Lemma pair_bigs :
  a <> b -> cell_tag a = BIG -> cell_tag b = BIG ->
  exists r, unify_bigs import_bits e a b = Ok r /\ if r then done_ok e else clash_ok e.
Proof.
  intros Hne Hat Hbt. destruct pair_good as (_ & _ & Ha & Hb). pose proof (in_ok _ _ _ _ _ _ _ _ _ Hinv) as Hok.
  pose proof (proj2 Ha) as Hga. pose proof (proj2 Hb) as Hgb. rewrite Hat in Hga. rewrite Hbt in Hgb.
  destruct Hga as (n & bs & Hva). destruct Hgb as (n' & bs' & Hvb).
  destruct (big_value_heap F (e_heap e) a n bs Hok Hva) as [Hna Hba].
  destruct (big_value_heap F (e_heap e) b n' bs' Hok Hvb) as [Hnb Hbb].
  assert (Hbig : (n = n' /\ import_bits bs = import_bits bs' <-> same_big import_bits L a b)).
  { split.
    - intros [<- Hi]. by exists n, bs, bs'.
    - intros (n1 & bs1 & bs1' & H1 & H2 & _ & _ & Hi).
      destruct (big_value_det _ _ _ _ _ _ Hva H1) as [-> ->].
      destruct (big_value_det _ _ _ _ _ _ Hvb H2) as [-> ->]. done. }
  assert (Hclash : ~ same_big import_bits L a b -> clash_ok e).
  { intros Hno. apply pair_clash; [by rewrite Hat|by rewrite Hbt|].
    intros Q [?|[?|(? & _)]]; [done|done|congruence]. }
  unfold unify_bigs, get_big_number. run Hna. run Hnb. destruct (n =? n') eqn:Hn; cbn [negb].
  2:{ exists false. split; [done|]. apply Z.eqb_neq in Hn. apply Hclash. intros [? _]%Hbig. done. }
  run Hba. run Hbb. apply Z.eqb_eq in Hn. eexists. split; [done|].
  destruct (import_bits bs =? import_bits bs') eqn:Hi.
  - apply Z.eqb_eq in Hi. apply pair_ceq, ceq_big. by apply Hbig.
  - apply Z.eqb_neq in Hi. apply Hclash. intros [_ ?]%Hbig. done.
Qed.

Lemma unify_cells_ok :
  exists e' ok, unify_cells import_bits e a b = Ok (e', ok) /\ if ok then done_ok e' else clash_ok e'.
Proof.
  destruct pair_good as (_ & _ & Ha & Hb). unfold unify_cells.
  destruct (a =? b) eqn:Hab.
  { exists e, true. split; [done|]. apply Z.eqb_eq in Hab. apply pair_ceq. rewrite Hab. apply ceq_refl. }
  pose proof (proj1 (Z.eqb_neq a b) Hab) as Hne.
  assert (Hdiff : cell_tag a <> cell_tag b \/ cell_tag a = CON \/ cell_tag a = INT ->
    is_ref (cell_tag a) = false -> is_ref (cell_tag b) = false -> clash_ok e).
  { intros Ht Hra Hrb. apply pair_clash; [done..|].
    intros Q [?|[[? ?]%same_big_tags|(? & ? & _)]]; [done| |]; intuition congruence. }
  destruct (is_ref (cell_tag a)) eqn:Hra, (is_ref (cell_tag b)) eqn:Hrb.
  - destruct (pair_refs Hne Hra Hrb) as (e' & -> & H). rewrite Ok_bind. by exists e', true.
  - destruct (pair_bind_a Hne Hra Hrb) as (e' & -> & H). rewrite Ok_bind. by exists e', true.
  - destruct (pair_bind_b Hne Hra Hrb) as (e' & -> & H). rewrite Ok_bind. by exists e', true.
  - destruct (decide (cell_tag a = cell_tag b)) as [Ht|Ht].
    2:{ rewrite bool_decide_false by done. exists e, false. split; [done|]. apply Hdiff; auto. }
    rewrite bool_decide_true by done. cbn [negb]. destruct (cell_tag a) eqn:Hat; try done.
    + exists e, false. split; [done|]. apply Hdiff; auto.
    + destruct (pair_bigs Hne Hat) as (r & -> & H); [done|]. rewrite Ok_bind. by exists e, r.
    + exists e, false. split; [done|]. apply Hdiff; auto.
    + by apply pair_structures.
    + destruct Ha as [_ Ha]. by rewrite Hat in Ha.
    + destruct Ha as [_ Ha]. by rewrite Hat in Ha.
Qed.

End pair.

(** ** One iteration, and the loop *)

Lemma state_rest e F P T : state_ok e F P T -> rest_ok e F P T.
Proof. intros (? & ? & ?). split_and!; [done..|]. by exists (flat P). Qed.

Instructions for the task :: Nothing but the lines from the one with "- destruct (decide" through the final line of the records may appear in the answer, and each must be transcribed exactly.

Expected output ::
  - destruct (decide (cell_tag a = cell_tag b)) as [Ht|Ht].
    2:{ rewrite bool_decide_false by done. exists e, false. split; [done|]. apply Hdiff; auto. }
    rewrite bool_decide_true by done. cbn [negb]. destruct (cell_tag a) eqn:Hat; try done.
    + exists e, false. split; [done|]. apply Hdiff; auto.
    + destruct (pair_bigs Hne Hat) as (r & -> & H); [done|]. rewrite Ok_bind. by exists e, r.
    + exists e, false. split; [done|]. apply Hdiff; auto.
    + by apply pair_structures.
    + destruct Ha as [_ Ha]. by rewrite Hat in Ha.
    + destruct Ha as [_ Ha]. by rewrite Hat in Ha.
Qed.

End pair.

(** ** One iteration, and the loop *)

Lemma state_rest e F P T : state_ok e F P T -> rest_ok e F P T.
Proof. intros (? & ? & ?). split_and!; [done..|]. by exists (flat P). Qed.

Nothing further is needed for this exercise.